9K11 & 9K14 Malyutka - Anti-tank missile

Antitank guided missiles 9M14M Maljutka (NATO AT-3 sagger) and BVP M-80


Malyutka 9K11 (NATO: AT-3 sagger) is first guided Soviet antitank missile intended for the infantry. One of the most popular rockets in the world is used in many countries of the world. During the 1960s and 1970s produced some 25,000 rockets. 9K11 Malyutka being produced in at least five countries under license.

Russian anti-tank missile AT-3 Sagger


Development began in July 1961 with the government assigning the project to two design teams: Tula and Kolomna. The requirements were:

Vehicle mountable and/or man portable
Range of 3,000 meters
Armor penetration of 200 millimeters at 60°
Weight at most 10 kilograms

A 9S415 control box for the Malyutka missile


The designs were based on the western ATGMs of the 1950s, such as the French ENTAC and the Swiss Cobra. In the end, the prototype developed by the Kolomna Machine Design Bureau, who were also responsible for the AT-1 Snapper, was chosen. Initial tests were completed by 20 December 1962, and the missile was accepted for service on 16 September 1963.

JNA Maljutka during the siege of Dubrovnik


The missile can be fired from a portable antitank launching kit (polka) or armored vehicles such as BMP-1 and BMP-2, and the like helicopters Mi-2, Mi-8, Mi-24, Falcon Gazelle. A rocket to the finish line is controlled by a small joystick (9S415), which requires basic training for operators. Command operator to transfer projects to help mikrokabela when firing rockets immediately lifted up so as not to sing for the soil or vegetation. The rocket during flight has 8.5 turns per second, the movements performed by using gyroscopes when shooting targets up to 1000 m the operator can steer a rocket to the naked eye, while for targets outside this range benefits periscope 9Sh16 that performs magnification 8 times.

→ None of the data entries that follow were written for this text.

(** [runAllAssets], for a pass during which no stream message is handled
    and no timer fires (those interleavings are steps of [step]). *)
Definition runAllAssets (fetch : Z -> Z -> option (list (candle num))) (clock : Z -> Z)
           (w : world num) : world num :=
  fold_left (analyze_in fetch clock) ASSET_IDS w.

(** All three fetches of an asset succeed. *)
Definition fetch_ok (fetch : Z -> Z -> option (list (candle num))) (id : Z) : bool :=
  forallb (fun tf => match fetch id (interval tf) with Some _ => true | None => false end)
          TIMEFRAMES.

(** The asset ids of the analyses in a log, oldest first. *)
Definition analysed_assets (log : list (appended num)) : list num :=
  flat_map (fun e => match e with AppendAnalysis _ r => [a_assetId r] | _ => [] end) log.
End Scheduler.

(** [msToNextHour] on a clock value [now = Date.now()], a nonnegative
    integer of milliseconds: [Math.ceil(now / 3600000) * 3600000 - now].
    The doubles of the source compute these integers exactly for clock
    values below 2^52. *)
Definition msToNextHour (now : Z) : Z :=
  (- ((- now) / 3600000) * 3600000 - now)%Z.

(** The delay of the first pass: [Math.min(msToNextHour(), 15_000)]. *)
Definition first_pass_delay (now : Z) : Z := Z.min (msToNextHour now) 15000.

(** The connection of [startWss]: the sockets that are open (created and
    not yet closed), the reconnection timers that are pending, and the
    number of calls of [startWss] so far. *)
Record feed : Type := {
  feed_open : nat;
  feed_timers : nat;
  feed_started : nat
}.

(** The program calls [startWss] once when it is loaded. *)
Definition feed_start : feed := {| feed_open := 1; feed_timers := 0; feed_started := 1 |}.

(** The handlers of a socket: [open], [message] and [error] only log or
    write the cache; [close] sets one timer of 3 s for [startWss]; the
    timer, when it fires, creates the next socket. *)
Inductive feed_step : feed -> feed -> Prop :=
| feed_logs (f : feed) : (1 <= feed_open f)%nat -> feed_step f f
| feed_close (f : feed) :
    (1 <= feed_open f)%nat ->
    feed_step f {| feed_open := feed_open f - 1;
                   feed_timers := S (feed_timers f);
                   feed_started := feed_started f |}
| feed_retry (f : feed) :
    (1 <= feed_timers f)%nat ->
    feed_step f {| feed_open := S (feed_open f);
                   feed_timers := feed_timers f - 1;
                   feed_started := S (feed_started f) |}.

Inductive feed_reachable : feed -> Prop :=
| feed_reach_start : feed_reachable feed_start
| feed_reach_step f f' : feed_reachable f -> feed_step f f' -> feed_reachable f'.

(** ** Enumeration over integer ranges and equality of doubles *)

Lemma Zrange_In (lo : Z) (n : nat) (k : Z) :
  (lo <= k < lo + Z.of_nat n)%Z -> In k (Zrange lo n).
Proof.
  intros Hk. unfold Zrange. apply in_map_iff.
  exists (Z.to_nat (k - lo)). split; [lia |].
  apply in_seq. lia.
Qed.

Lemma forallb_Zrange (f : Z -> bool) (lo : Z) (n : nat) :
  forallb f (Zrange lo n) = true ->
  forall k, (lo <= k < lo + Z.of_nat n)%Z -> f k = true.
Proof.
  intros Hall k Hk. rewrite forallb_forall in Hall.
  apply Hall, Zrange_In, Hk.
Qed.

Lemma feq_eq (x y : float) : PrimFloat.Leibniz.eqb x y = true -> x = y.
Proof. apply FloatAxioms.Leibniz.eqb_spec. Qed.

(** ** The scorer counts in exact halves *)

Lemma half_0 : half 0 = of_Z 0.
Proof. reflexivity. Qed.

Lemma half_moves (k : Z) :
  (-20 <= k <= 20)%Z ->
  (half k + of_Z 1)%js = half (k + 2) /\
  (half k - of_Z 1)%js = half (k - 2) /\
  (half k + dec 5 1)%js = half (k + 1) /\
  (half k - dec 5 1)%js = half (k - 1).
Proof.
  intros Hk.
  pose (f := fun k =>
    PrimFloat.Leibniz.eqb (half k + of_Z 1)%js (half (k + 2)) &&
    PrimFloat.Leibniz.eqb (half k - of_Z 1)%js (half (k - 2)) &&
    PrimFloat.Leibniz.eqb (half k + dec 5 1)%js (half (k + 1)) &&
    PrimFloat.Leibniz.eqb (half k - dec 5 1)%js (half (k - 1))).
  assert (Hf : f k = true).
  { apply (@forallb_Zrange f (-20) 41); [vm_compute; reflexivity | lia]. }
  unfold f in Hf. rewrite !andb_true_iff in Hf.
  destruct Hf as [[[H1 H2] H3] H4].
  repeat split; apply feq_eq; assumption.
Qed.

Ltac adds_branch :=
  split;
  [ vm_compute; split; discriminate
  | intros k n Hk; cbn [fst snd plus minus];
    destruct (half_moves Hk) as (H1 & H2 & H3 & H4);
    first [ exact H1 | exact H2 | exact H3 | exact H4
          | rewrite Z.add_0_r; reflexivity ] ].

Lemma check_trend_adds (i : indicator_set float) : adds (check_trend i).
Proof.
  unfold adds, units, check_trend.
  destruct (truthy (ema50 i) && truthy (ema200 i));
    [ destruct (toNumber (ema50 i) >? toNumber (ema200 i))%js |]; adds_branch.
Qed.

Lemma check_rsi_adds (i : indicator_set float) : adds (check_rsi i).
Proof.
  unfold adds, units, check_rsi.
  destruct (not_null (rsi i));
    [ destruct (toNumber (rsi i) <? of_Z 30)%js;
      [| destruct (toNumber (rsi i) >? of_Z 70)%js ] |]; adds_branch.
Qed.

Lemma check_macd_adds (i : indicator_set float) : adds (check_macd i).
Proof.
  unfold adds, units, check_macd.
  destruct (macd i) as [m |]; [| adds_branch].
  cbv zeta.
  match goal with |- context [if ?c then _ else _] => destruct c end;
    [ adds_branch |].
  match goal with |- context [if ?c then _ else _] => destruct c end; adds_branch.
Qed.

Lemma check_bb_adds (i : indicator_set float) : adds (check_bb i).
Proof.
  unfold adds, units, check_bb.
  destruct (bb i) as [b |]; [| adds_branch].
  cbv zeta.
  match goal with |- context [if ?c then _ else _] => destruct c end;
    [ adds_branch |].
  match goal with |- context [if ?c then _ else _] => destruct c end; adds_branch.
Qed.

Lemma check_adx_adds (i : indicator_set float) : adds (check_adx i).
Proof.
  unfold adds, units, check_adx.
  destruct (adx i) as [a |]; [| adds_branch].
  destruct (adx_adx a >? of_Z 25)%js; [| adds_branch].
  destruct (toNumber (adx_plusDI a) >? toNumber (adx_minusDI a))%js; adds_branch.
Qed.

Lemma check_stoch_adds (i : indicator_set float) : adds (check_stoch i).
Proof.
  unfold adds, units, check_stoch.
  destruct (stoch i) as [s |]; [| adds_branch].
  destruct (not_null (stoch_prevK s) && not_null (stoch_prevD s)); [| adds_branch].
  cbv zeta.
  match goal with |- context [if ?c then _ else _] => destruct c end;
    [ adds_branch |].
  match goal with |- context [if ?c then _ else _] => destruct c end; adds_branch.
Qed.

Lemma check_cci_adds (i : indicator_set float) : adds (check_cci i).
Proof.
  unfold adds, units, check_cci.
  destruct (not_null (cci i));
    [ destruct (toNumber (cci i) <? of_Z (-100))%js;
      [| destruct (toNumber (cci i) >? of_Z 100)%js ] |]; adds_branch.
Qed.

Create HintDb scorer.
#[local] Hint Resolve check_trend_adds check_rsi_adds check_macd_adds check_bb_adds
  check_adx_adds check_stoch_adds check_cci_adds : scorer.

Lemma signal_checks_add (i : indicator_set float) : Forall adds (signal_checks i).
Proof.
  unfold signal_checks.
  repeat (apply Forall_cons; [auto with scorer |]). apply Forall_nil.
Qed.

Lemma total_units_bound (l : list (tally float -> tally float)) :
  Forall adds l ->
  (- 2 * Z.of_nat (length l) <= total_units l <= 2 * Z.of_nat (length l))%Z.
Proof.
  induction 1 as [| chk l [Hu _] _ IH]; unfold total_units in *; cbn [map fold_right length];
    lia.
Qed.

(** Running checks that each add halves adds the sum of their halves. *)
Lemma fold_checks_adds (l : list (tally float -> tally float)) :
  Forall adds l ->
  forall k n,
    (-20 + 2 * Z.of_nat (length l) <= k <= 20 - 2 * Z.of_nat (length l))%Z ->
    fst (fold_left (fun st chk => chk st) l (half k, n)) = half (k + total_units l).
Proof.
  induction 1 as [| chk l [Hu Hchk] Hl IH]; intros k n Hk.
  - cbn. rewrite Z.add_0_r. reflexivity.
  - cbn [fold_left length] in *.
    destruct (chk (half k, n)) as [s n'] eqn:E.
    assert (Hs : s = half (k + units chk)).
    { rewrite <- (Hchk k n) by lia. rewrite E. reflexivity. }
    subst s. rewrite IH by lia.
    unfold total_units. cbn [map fold_right]. f_equal. lia.
Qed.

Lemma run_checks_half (l : list (tally float -> tally float)) :
  Forall adds l -> (length l <= 7)%nat ->
  fst (run_checks l) = half (total_units l).
Proof.
  intros Hl Hlen. unfold run_checks. rewrite <- half_0.
  rewrite fold_checks_adds by (assumption || lia). reflexivity.
Qed.

Lemma total_units_perm (l l' : list (tally float -> tally float)) :
  Permutation l l' -> total_units l = total_units l'.
Proof.
  unfold total_units.
  induction 1; cbn [map fold_right]; lia.
Qed.

Lemma signal_tally_run (i : indicator_set float) :
  signal_tally i = run_checks (signal_checks i).
Proof. reflexivity. Qed.

(** The accumulated score is a whole number of halves between -7 and 7. *)
Lemma signal_total_half (i : indicator_set float) :
  exists k, (-14 <= k <= 14)%Z /\ fst (signal_tally i) = half k.
Proof.
  exists (total_units (signal_checks i)). split.
  - pose proof (total_units_bound (signal_checks_add i)) as Hb.
    cbn [signal_checks length] in Hb. lia.
  - rewrite signal_tally_run.
    apply run_checks_half; [apply signal_checks_add | cbn; lia].
Qed.

Lemma scorer_at_all (k : Z) : (-14 <= k <= 14)%Z -> scorer_at k = true.
Proof.
  intros Hk. apply (@forallb_Zrange scorer_at (-14) 29); [vm_compute; reflexivity | lia].
Qed.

Serbian-made modified Malyutka wire-guided anti-tank missile on display at Partner 2009 military fair


While early estimates of the missile hitting the target ranged from 60 to 90%, experience has shown that it can drop to an efficiency between 2 and 25% in case of less than optimal conditions and lack of skill from the operator. In fact, MCLOS requires considerable skill on the part of the operator: according to some sources, it takes 2,300 simulated firings to become proficient with the missile as well as 50 to 60 simulated firings a week to maintain the skill level.[citation needed] Nevertheless, the weapon has always been quite popular with its operators and has enjoyed a constant updating effort both in the Soviet Union/Russia and in other countries.

The turret of a BMP-1 with a 9M14M missile


The two most serious defects of the original weapon system are its minimum range of between 500 and 800 m (targets that are closer cannot be effectively engaged) and the amount of time it takes the slow moving missile to reach maximum range—around 30 seconds—giving the intended target time to take appropriate action, either by retreating behind an obstacle, laying down a smokescreen, or by returning fire on the operator.

Map with 9M14 operators in blue and former operators in red



Later versions of the missile addressed these problems by implementing the much easier to use SACLOS guidance system, as well as upgrading the propulsion system to increase the average flight speed. The latest updates sport tandem warheads or probes in order to counteract explosive reactive armor as well as thermal imaging systems. Even in this latest version, the Malyutka is probably the most inexpensive ATGM in service, with unitary price caps in the order of the hundreds of dollars instead of the tens of thousands of the latest third generation models.